The 1916 Proclamation of the Irish Republic, in some ways the country’s founding document, commits to cherishing ‘all the children of the nation equally’. The Thirty-first Amendment of the Constitution (Children) Act 2012 inserted clauses relating to children’s rights and the right and duty of the state to take child protection measures. This amendment was argued to be necessary to ensure the State would have the powers to protect children from its failures of the past.
It was also argued that there was a need to have a counterbalance for children within the Constitution where it was felt ‘family rights’ impeded the state in intervening where there were child protection concerns.
The tragic background to the Referendum included a now seemingly forgotten case of abuse in Roscommon where a mother-of-six from Co. Roscommon was sentenced to seven years in prison after being convicted on ten counts of incest, sexual abuse and neglect of her children after multiple failures of the State to intervene.

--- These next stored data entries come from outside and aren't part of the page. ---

(* ===== verification/RuntimeGateway.v ===== *)
(** The Isolated-mode runtime: packages/mcp-server/src/runtime-gateway.ts.

    Every outside call is a Gateway RPC.  The runtime satisfies
    [RuntimeContract] for the RPC "send_message", at most one per call.  The
    helpers the source repeats from the other runtime ([prefixReSubject],
    [requireConfirmation]) and the shapes of the results are those of
    RuntimeSaas. *)
From S2P Require Import Prelude Base64 Utf8 JsNumber Json JsDate A2A Effect Node Envelope ApiClient Gateway Keystore Runtime RuntimeSaas.

Definition MODE_A_SUPPORTED_TOOLS : list jstr :=
  [js "list_my_agents"; js "list_inbox"; js "resolve_recipient"; js "read_message"; js "send_text_message";
   js "reply_to_message"].

Section gateway_runtime.
Context `{Host, WebCrypto, Env}.

Record GatewayRuntimeConfig := GatewayConfig { gc_socketPath : option jstr; gc_rpcTransport : bool }.

Definition prefixReSubject (subject : jstr) : jstr :=
  let trimmed := trim subject in
  if negb (truthy_str trimmed) then js "Re: "
  else if re_prefixed trimmed then trimmed
  else js "Re: " ++ trimmed.

Definition requireConfirmation (flag : jval) (toolName : jstr) : res unit :=
  throw_if (match flag with JBool true => false | _ => true end)
    (Error_ (toolName ++ js ": mode='send' requires confirmed_by_user=true. The LLM host must surface a confirmation prompt to the human before flipping this flag.")).

Definition buildUnsignedEnvelope (subject body recipientEncPubKey threadId : jval) : M SendEnvelope :=
  contentKey ← Core.generateContentKey;
  encSubject ← CryptoPkg.encryptText subject contentKey;
  encBody ← CryptoPkg.encryptText body contentKey;
  encKey ← Core.wrapContentKeyForRecipient contentKey recipientEncPubKey;
  mret (Envelope (CryptoPkg.serializeEncryptedPayload encBody) encKey (iv encBody) None
          (CryptoPkg.serializeEncryptedPayload encSubject) (nullish_or threadId JNull) (js "text/plain") false).

(** The content, the subject and the body. *)
Definition decryptIncomingViaGateway (gw : GatewayClient) (messageId : jval) : M (jval * jstr * jstr) :=
  content ← Gateway.readMessage gw messageId;
  encrypted_key ← lift (jprop content (js "encrypted_key"));
  contentKey ← unwrapContentKey gw encrypted_key;
  fields ← lift (decrypt_fields content (text_arg contentKey));
  mret (content, fields.1, fields.2).

(** [whoami] is an object: [createGatewayRuntime] has read its [aid]. *)
Definition gw_listMyAgents (whoami : jval) : M jval :=
  mret (JObj [(js "agents", JArr [JObj [(js "aid", jget whoami (js "aid")); (js "did", jget whoami (js "did"));
                                        (js "label", or_null (jget whoami (js "agent_ref")))]])]).

Definition gw_listInbox (gw : GatewayClient) (whoami input : jval) : M jval :=
  let agent_aid := jget input (js "agent_aid") in
  raise_if (jtruthy agent_aid && negb (strict_eq agent_aid (jget whoami (js "aid"))))
    (Error_ (js "Isolated mode Gateway is bound to aid=" ++ js_string (jget whoami (js "aid"))
             ++ js "; cannot list inbox for " ++ js_string agent_aid
             ++ js ". Start a separate Gateway (or use Standard mode) for a different aid.")) ;;
  response ← Gateway.listInbox gw (nullish_or (jget input (js "folder")) (JStr (js "inbox")))
    (nullish_or (jget input (js "status")) (JStr (js "all")));
  lift (inbox_result response).

Definition gw_readMessage (gw : GatewayClient) (input : jval) : M jval :=
  '(content, subject, body) ← decryptIncomingViaGateway gw (jget input (js "message_id"));
  mret (message_result (jget input (js "message_id")) content subject body).

Definition gw_resolveRecipient (gw : GatewayClient) (input : jval) : M jval :=
  resolved ← Gateway.resolveRecipient gw (jget input (js "identifier"));
  lift (recipient_result resolved).

(** The send steps the two write tools repeat: the recipient's key, the
    envelope, the RPC.  Returns the message id and the status. *)
Definition gw_send (gw : GatewayClient) (recipient subject body threadId : jval) : M (jval * jval) :=
  recipientPublicKey ← lift (jprop recipient (js "encryption_public_key"));
  raise_if (negb (jtruthy recipientPublicKey))
    (Error_ (js "recipient has no registered encryption_public_key — cannot build E2E envelope")) ;;
  envelope ← buildUnsignedEnvelope subject body recipientPublicKey threadId;
  result ← Gateway.sendMessage gw (jget recipient (js "did")) envelope;
  message_id ← lift (jprop result (js "message_id"));
  mret (message_id, jget result (js "status")).

Definition gw_sendTextMessage (gw : GatewayClient) (a : Auditor) (input : jval) : M jval :=
  body_hash ← lift (sha256Hex (jget input (js "body_markdown")));
  recipient ← Gateway.resolveRecipient gw (jget input (js "to"));
  if is_draft input then
    recipient_aid ← lift (jprop recipient (js "aid"));
    audit a [(js "tool_name", JStr (js "send_text_message")); (js "mode", JStr (js "draft"));
             (js "draft_body_hash", JStr body_hash); (js "recipient_aid", recipient_aid);
             (js "recipient_did", jget recipient (js "did"));
             (js "provider_hint", jget input (js "provider_hint"))] ;;
    mret (draft_result (jget input (js "from_agent")) recipient (jget input (js "subject"))
            (jget input (js "body_markdown")) JNull body_hash)
  else
    lift (requireConfirmation (jget input (js "confirmed_by_user")) (js "send_text_message")) ;;
    '(message_id, status) ← gw_send gw recipient (jget input (js "subject")) (jget input (js "body_markdown")) JUndef;
    audit a [(js "tool_name", JStr (js "send_text_message")); (js "mode", JStr (js "send"));
             (js "confirmed_by_user", JBool true); (js "draft_body_hash", JStr body_hash);
             (js "recipient_aid", jget recipient (js "aid")); (js "recipient_did", jget recipient (js "did"));
             (js "message_id", message_id); (js "provider_hint", jget input (js "provider_hint"))] ;;
    mret (sent_result message_id status JNull body_hash).

Definition gw_replyToMessage (gw : GatewayClient) (whoami : jval) (a : Auditor) (input : jval) : M jval :=
  '(content, plain_subject, _) ← decryptIncomingViaGateway gw (jget input (js "incoming_message_id"));
  let sender_did := jget content (js "sender_did") in
  raise_if (negb (jtruthy sender_did)) (Error_ (js "incoming message has no sender_did — cannot draft a reply")) ;;
  recipient ← Gateway.resolveRecipient gw sender_did;
  trimmed ← lift (trim_opt (jget input (js "subject")));
  let subject := JStr (if truthy_str trimmed then trimmed else prefixReSubject plain_subject) in
  let threadId := or_null (jget content (js "thread_id")) in
  body_hash ← lift (sha256Hex (jget input (js "body_markdown")));
  if is_draft input then
    recipient_aid ← lift (jprop recipient (js "aid"));
    audit a [(js "tool_name", JStr (js "reply_to_message")); (js "mode", JStr (js "draft"));
             (js "draft_body_hash", JStr body_hash); (js "message_id", jget input (js "incoming_message_id"));
             (js "recipient_aid", recipient_aid); (js "recipient_did", jget recipient (js "did"));
             (js "thread_id", threadId); (js "provider_hint", jget input (js "provider_hint"))] ;;
    mret (draft_result (jget whoami (js "aid")) recipient subject (jget input (js "body_markdown")) threadId body_hash)
  else
    lift (requireConfirmation (jget input (js "confirmed_by_user")) (js "reply_to_message")) ;;
    '(message_id, status) ← gw_send gw recipient subject (jget input (js "body_markdown")) threadId;
    audit a [(js "tool_name", JStr (js "reply_to_message")); (js "mode", JStr (js "send"));
             (js "confirmed_by_user", JBool true); (js "draft_body_hash", JStr body_hash);
             (js "recipient_aid", jget recipient (js "aid")); (js "recipient_did", jget recipient (js "did"));
             (js "message_id", message_id); (js "thread_id", threadId);
             (js "provider_hint", jget input (js "provider_hint"))] ;;
    mret (sent_result message_id status threadId body_hash).

Definition buildGatewayRuntime (gw : GatewayClient) (whoami : jval) (a : Auditor) : NexusInboxMcpRuntime :=
  McpRuntime (gw_listMyAgents whoami) (gw_listInbox gw whoami) (gw_readMessage gw) (gw_resolveRecipient gw)
    (gw_sendTextMessage gw a) (gw_replyToMessage gw whoami a).

(** Returns the runtime, the identity and the supported tools. *)
Definition createGatewayRuntime (config : GatewayRuntimeConfig) : M (NexusInboxMcpRuntime * jval * list jstr) :=
  let gw := new_gateway_client (gc_socketPath config) (gc_rpcTransport config) in
  who ← whoami gw;
  aid ← lift (jprop who (js "aid"));
  let a := AuditorOf aid (jget who (js "did")) (JStr (js "(gateway-bound)")) in
  mret (buildGatewayRuntime gw who a, who, MODE_A_SUPPORTED_TOOLS).

End gateway_runtime.

(** * Lemmas *)

(** The line of a call starts with its id and its method. *)
Definition rpc_prefix (method : jstr) : jstr :=
  [123; 34] ++ js "id" ++ [34; 58; 49; 44; 34] ++ js "method" ++ [34; 58] ++ json_quote method.

(** The RPC [method] going out, on either transport. *)
Definition is_rpc (method : jstr) (e : Event) : bool :=
  match e with
  | EvTransport m _ => jeqb m method
  | EvSocket _ line => starts_with (rpc_prefix method) line
  | _ => false
  end.

(** Equality of two concatenations. *)
Ltac by_app := repeat (cbn [app]; rewrite <- ?app_assoc); reflexivity.

Lemma rpc_line method params :
  exists rest, json_stringify (JObj [(js "id", JNum (num 1)); (js "method", JStr method); (js "params", params)])
    = rpc_prefix method ++ rest.
Proof.
  assert (forall p rest, [123] ++ (json_quote (js "id") ++ [58] ++ [49]) ++ [44] ++
            (json_quote (js "method") ++ [58] ++ json_quote method) ++ rest = p -> p = rpc_prefix method ++ rest) as Hp.
  { intros p rest <-. unfold rpc_prefix. rewrite <- !app_assoc. reflexivity. }
  unfold json_stringify. cbn [json_ser flat_map fst snd app].
  change (json_ser [] [] (JStr method)) with (Some (json_quote method)).
  destruct (json_ser [] [] params) as [p|].
  - exists ([44] ++ (json_quote (js "params") ++ [58] ++ p) ++ [125]). apply Hp.
    cbn [default json_block join_with json_colon]. by_app.
  - exists [125]. apply Hp.
    cbn [default json_block join_with json_colon]. by_app.
Qed.

Section gateway_contract.
Context `{Host, WebCrypto, Env}.
Context (gw : GatewayClient) (who : jval) (a : Auditor).

Abbreviation sends := (is_rpc (js "send_message")).

Lemma rpc_local m : counts_no_local (is_rpc m).
Proof. by split_and!. Qed.

Lemma call_none p method params :
  (forall ps, p (EvTransport method ps) = false) ->
  (forall path rest, p (EvSocket path (rpc_prefix method ++ rest)) = false) ->
  at_most p 0 (call gw method params).
Proof.
  intros Ht Hs. unfold call. destruct (rpcTransport gw).
  - no_event. by apply at_most_ask.
  - cbv zeta. destruct (rpc_line method params) as [rest ->]. no_event. apply at_most_ask. by rewrite <- app_assoc.
Qed.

Children and their protection is an easy clarion call for government. Who can argue against it? But the reality is that even when the State’s objectives are well intentioned there are risks when individual, vulnerable children are expected to claim their rights against a State without intermediaries both to protect them and to advocate on their behalf.
Whether by omission or by commission the state, like any other institution, is vulnerable to failure when there is an asymmetry of power and accountability at play. Researchers from the Sexual Exploitation Research Programme (SERP) at UCD conducted a study that revealed teenagers in the care of the State are being targeted and sexually exploited by co-ordinated “gangs” of predatory men hanging around hotels and emergency accommodation.

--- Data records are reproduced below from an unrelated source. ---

Definition requireEnv (name : jstr) : M jstr :=
  match env_var name with
  | Some v =>
    if negb (truthy_str v) || negb (truthy_str (trim v)) then
      emit (EvWrite true (js "[nexusinbox-mcp] missing required env: " ++ name ++ [10])) ;; process_exit
    else mret (trim v)
  | None => emit (EvWrite true (js "[nexusinbox-mcp] missing required env: " ++ name ++ [10])) ;; process_exit
  end.

Definition parseToolsAllowlist : option (list jstr) :=
  match optionalEnv (js "AGENT_INBOX_MCP_TOOLS") with
  | Some raw => Some (filter (fun s => truthy_str s = true) (map trim (split_on 44 raw)))
  | None => None
  end.

Definition default_base_url : jstr := js "https://api.nexusinbox.ai".

(** Start from the environment, with or without the enrollment secret. *)
Definition saas_config (requireSecret : bool) : M SaasRuntimeConfig :=
  let baseUrl := default default_base_url (optionalEnv (js "AGENT_INBOX_BASE_URL")) in
  aid ← requireEnv (js "AGENT_AID");
  credentialId ← requireEnv (js "AGENT_CREDENTIAL_ID");
  enrollmentSecret ← (if requireSecret then s ← requireEnv (js "AGENT_ENROLLMENT_SECRET"); mret (Some s)
                      else mret (optionalEnv (js "AGENT_ENROLLMENT_SECRET")));
  mret (SaasConfig baseUrl aid credentialId enrollmentSecret (optionalEnv (js "AGENT_KEYSTORE_PASSPHRASE"))
          (optionalEnv (js "AGENT_KEYSTORE_DIR"))).

Definition runInit : M unit :=
  config ← saas_config true;
  '(_, credential) ← createSaasRuntime config;
  emit (EvWrite false (json_stringify_indent 2
    (JObj [(js "ok", JBool true);
           (js "source", JStr (match source credential with loaded => js "loaded" | activated => js "activated" end));
           (js "keystore", JStr (keystorePath credential)); (js "aid", aid credential); (js "did", did credential);
           (js "activated_at", activatedAt credential)]) ++ [10])).

Definition pickMode : M DeploymentMode :=
  match option_map to_lower (optionalEnv (js "AGENT_INBOX_MCP_MODE")) with
  | None => mret mode_b_saas_keystore
  | Some raw =>
    if negb (truthy_str raw) || jeqb raw (js "mode_b") || jeqb raw (js "mode_b_saas_keystore") || jeqb raw (js "saas") then
      mret mode_b_saas_keystore
    else if jeqb raw (js "mode_a") || jeqb raw (js "mode_a_gateway_daemon") || jeqb raw (js "gateway") then
      mret mode_a_gateway_daemon
    else
      emit (EvWrite true (js "[nexusinbox-mcp] unknown AGENT_INBOX_MCP_MODE=" ++ raw
                          ++ js "; falling back to mode_b_saas_keystore" ++ [10])) ;;
      mret mode_b_saas_keystore
  end.

Definition runStdioModeB : M StdioServer :=
  config ← saas_config false;
  '(runtime, _) ← createSaasRuntime config;
  startStdioServer runtime mode_b_saas_keystore parseToolsAllowlist.

(** [requested ? supportedTools.filter(...) : supportedTools]. *)
Definition modeA_tools (supportedTools : list jstr) (requested : option (list jstr)) : list jstr :=
  match requested with
  | Some names => filter (fun t => t ∈ names) supportedTools
  | None => supportedTools
  end.

Definition runStdioModeA : M StdioServer :=
  '(runtime, _, supportedTools) ←
    createGatewayRuntime (GatewayConfig (optionalEnv (js "AGENT_INBOX_GATEWAY_SOCKET")) false);
  startStdioServer runtime mode_a_gateway_daemon (Some (modeA_tools supportedTools parseToolsAllowlist)).

Definition runStdio : M StdioServer :=
  mode ← pickMode;
  match mode with
  | mode_a_gateway_daemon => runStdioModeA
  | mode_b_saas_keystore => runStdioModeB
  end.

Inductive Outcome := Done | Serving (server : StdioServer).

(** [printHelp] writes [help] to stdout. *)
Definition main (help : jstr) (arg : option jstr) : M Outcome :=
  match arg with
  | None => s ← runStdio; mret (Serving s)
  | Some arg =>
    if jeqb arg (js "--help") || jeqb arg (js "-h") then emit (EvWrite false help) ;; mret Done
    else if jeqb arg (js "--print-manifest") then
      emit (EvWrite false (json_stringify_indent 2 (buildManifest None) ++ [10])) ;; mret Done
    else if jeqb arg (js "--init") then runInit ;; mret Done
    else if jeqb arg (js "--stdio") then s ← runStdio; mret (Serving s)
    else
      emit (EvWrite true (js "[nexusinbox-mcp] unknown argument: " ++ arg ++ [10])) ;;
      emit (EvWrite false help) ;; process_exit
  end.

(** [main().catch(...)]: an exit goes through, any other error is reported and
    becomes one. *)
Definition run_main (help : jstr) (arg : option jstr) : M Outcome :=
  try_catch (main help arg)
    (fun error =>
       if jeqb (err_name error) (js "process.exit") then raise error
       else emit (EvWrite true (js "[nexusinbox-mcp] fatal: " ++ err_message error ++ [10])) ;; process_exit).

End cli.

(** * Lemmas *)

Section started.
Context `{Host, WebCrypto, Env}.

(** The sending event of a mode, and how often one call may cause it. *)
Definition sending_event (m : DeploymentMode) : Event -> bool :=
  match m with
  | mode_a_gateway_daemon => is_rpc (js "send_message")
  | mode_b_saas_keystore =>
    posts_to (strip_slashes (default default_base_url (optionalEnv (js "AGENT_INBOX_BASE_URL"))) ++ js "/messages")
  end.
Definition sending_bound (m : DeploymentMode) : nat :=
  match m with mode_a_gateway_daemon => 1 | mode_b_saas_keystore => 2 end.

(** The tool names the server of a mode is started with. *)
Definition enabled_names (m : DeploymentMode) : option (list jstr) :=
  match m with
  | mode_a_gateway_daemon => Some (modeA_tools MODE_A_SUPPORTED_TOOLS parseToolsAllowlist)
  | mode_b_saas_keystore => parseToolsAllowlist
  end.

Lemma start_inv rt m names w s w' :
  startStdioServer rt m names w = (Ok s, w') -> s = Stdio rt m (filterTools TOOL_CATALOG names).
Proof. unfold startStdioServer. intros E. eff_inv. done. Qed.

Lemma saas_config_base b w c w' :
  saas_config b w = (Ok c, w') -> sc_baseUrl c = default default_base_url (optionalEnv (js "AGENT_INBOX_BASE_URL")).
Proof.
  unfold saas_config. cbv zeta. intros E. apply bind_inv in E as (a & w1 & _ & E).
  apply bind_inv in E as (i & w2 & _ & E). apply bind_inv in E as (s & w3 & _ & E). by injection E as <- <-.
Qed.

(** What a started server is. *)
Lemma runStdio_spec w s w' :
  runStdio w = (Ok s, w') ->
  RuntimeContract (sv_runtime s) (sending_event (sv_mode s)) (sending_bound (sv_mode s)) /\
  sv_tools s = filterTools TOOL_CATALOG (enabled_names (sv_mode s)).
Proof.
  unfold runStdio. intros E. apply bind_inv in E as (m & w1 & _ & E). destruct m.
  - unfold runStdioModeA in E. apply bind_inv in E as ([[rt who] tools] & w2 & Ec & E). cbv beta iota in E.
    destruct (createGatewayRuntime_contract _ _ _ _ _ _ Ec) as [Hc ->]. apply start_inv in E as ->. by split.
  - unfold runStdioModeB in E. apply bind_inv in E as (c & w2 & Ec & E). apply bind_inv in E as ([rt cr] & w3 & Er & E).
    cbv beta iota in E. apply start_inv in E as ->. cbn [sv_runtime sv_mode sv_tools]. split; [|done].
    cbn [sending_event sending_bound]. rewrite <- (saas_config_base _ _ _ _ Ec).
    by eapply createSaasRuntime_contract.
Qed.

Lemma run_main_serving help arg w s w' :
  run_main help arg w = (Ok (Serving s), w') -> exists w1 w2, runStdio w1 = (Ok s, w2).
Proof.
  unfold run_main, try_catch. destruct (main help arg w) as [[o|e] w1] eqn:Em; cycle 1.
  { destruct (jeqb _ _); [done|]. intros E. by apply bind_inv in E as (u & w2 & _ & E). }
  intros [= -> <-]. unfold main in Em.
  destruct arg as [arg|]; cycle 1.
  { apply bind_inv in Em as (s' & w2 & E & Em). injection Em as -> ->. eauto. }
  repeat match type of Em with (if ?b then _ else _) _ = _ => destruct b end;
    repeat (apply bind_inv in Em as (? & ? & ? & Em)); try discriminate Em.
  injection Em as -> ->. eauto.
Qed.

End started.

Lemma catalog_supported t : t ∈ TOOL_CATALOG -> tool_name t ∈ MODE_A_SUPPORTED_TOOLS.
Proof.
  intros Ht. unfold TOOL_CATALOG in Ht. rewrite !elem_of_cons in Ht.
  destruct Ht as [-> | [-> | [-> | [-> | [-> | [-> | []%elem_of_nil]]]]]];
    apply (bool_decide_eq_true_1 (_ ∈ MODE_A_SUPPORTED_TOOLS)); by vm_compute.
Qed.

Justine McCarthy in the Irish Times highlighted many of the failures of children in State care. She noted that “Last year, 29 young people died while they were in care or aftercare or were known to Tusla. The scarcity of special care beds for children at risk is so severe that one High Court judge has warned “a tsunami [is] about to reach shore and nothing is being done”.”
Peadar Toibin gave further harrowing evidence to the Oireachtas: “42 children died while actually in state care and 164 children died while known to child protection services. Half of the children who died while in State care died either by suicide or drug overdose. Twelve children were murdered while known to child protection services over the past decade. During the same period 62 children known to child protection services died by suspected suicide.”
At the same time, the Government has been reluctant to continue to provide funding to the Child Law Project, which reports on child and family law cases usually closed to the public, a necessary transparency mechanism that attempts to hold the State to account in its Constitutional responsibilities to children.
Only this week, Tanya Ward, chief executive of the Children’s Rights Alliance, called for an extra €20m in funding for Tusla, the Child and Family Agency, amid a 46% increase in referrals for child protection services and a 13% drop in the number of social workers in Ireland.
There is much energy in Government – and much of civil society – to pound its fist about failures of the past that can be attributed elsewhere; there is energy, time and money devoted to expanding abortion of unborn children; there is determination to introduce extraordinarily graphic and age-inappropriate sex-education at all school levels, and the Irish government has become an outlier in Europe in approving a surrogacy arrangement that gives no considerations to the rights of the child being commissioned.
The Proclamation attempted to guarantee to cherish all the Children of the nation, equally, but it appears that with the 2012 Constitutional Amendment, the State sought all of the power, but little of the responsibility, to live up to the Irish founders’ commitments.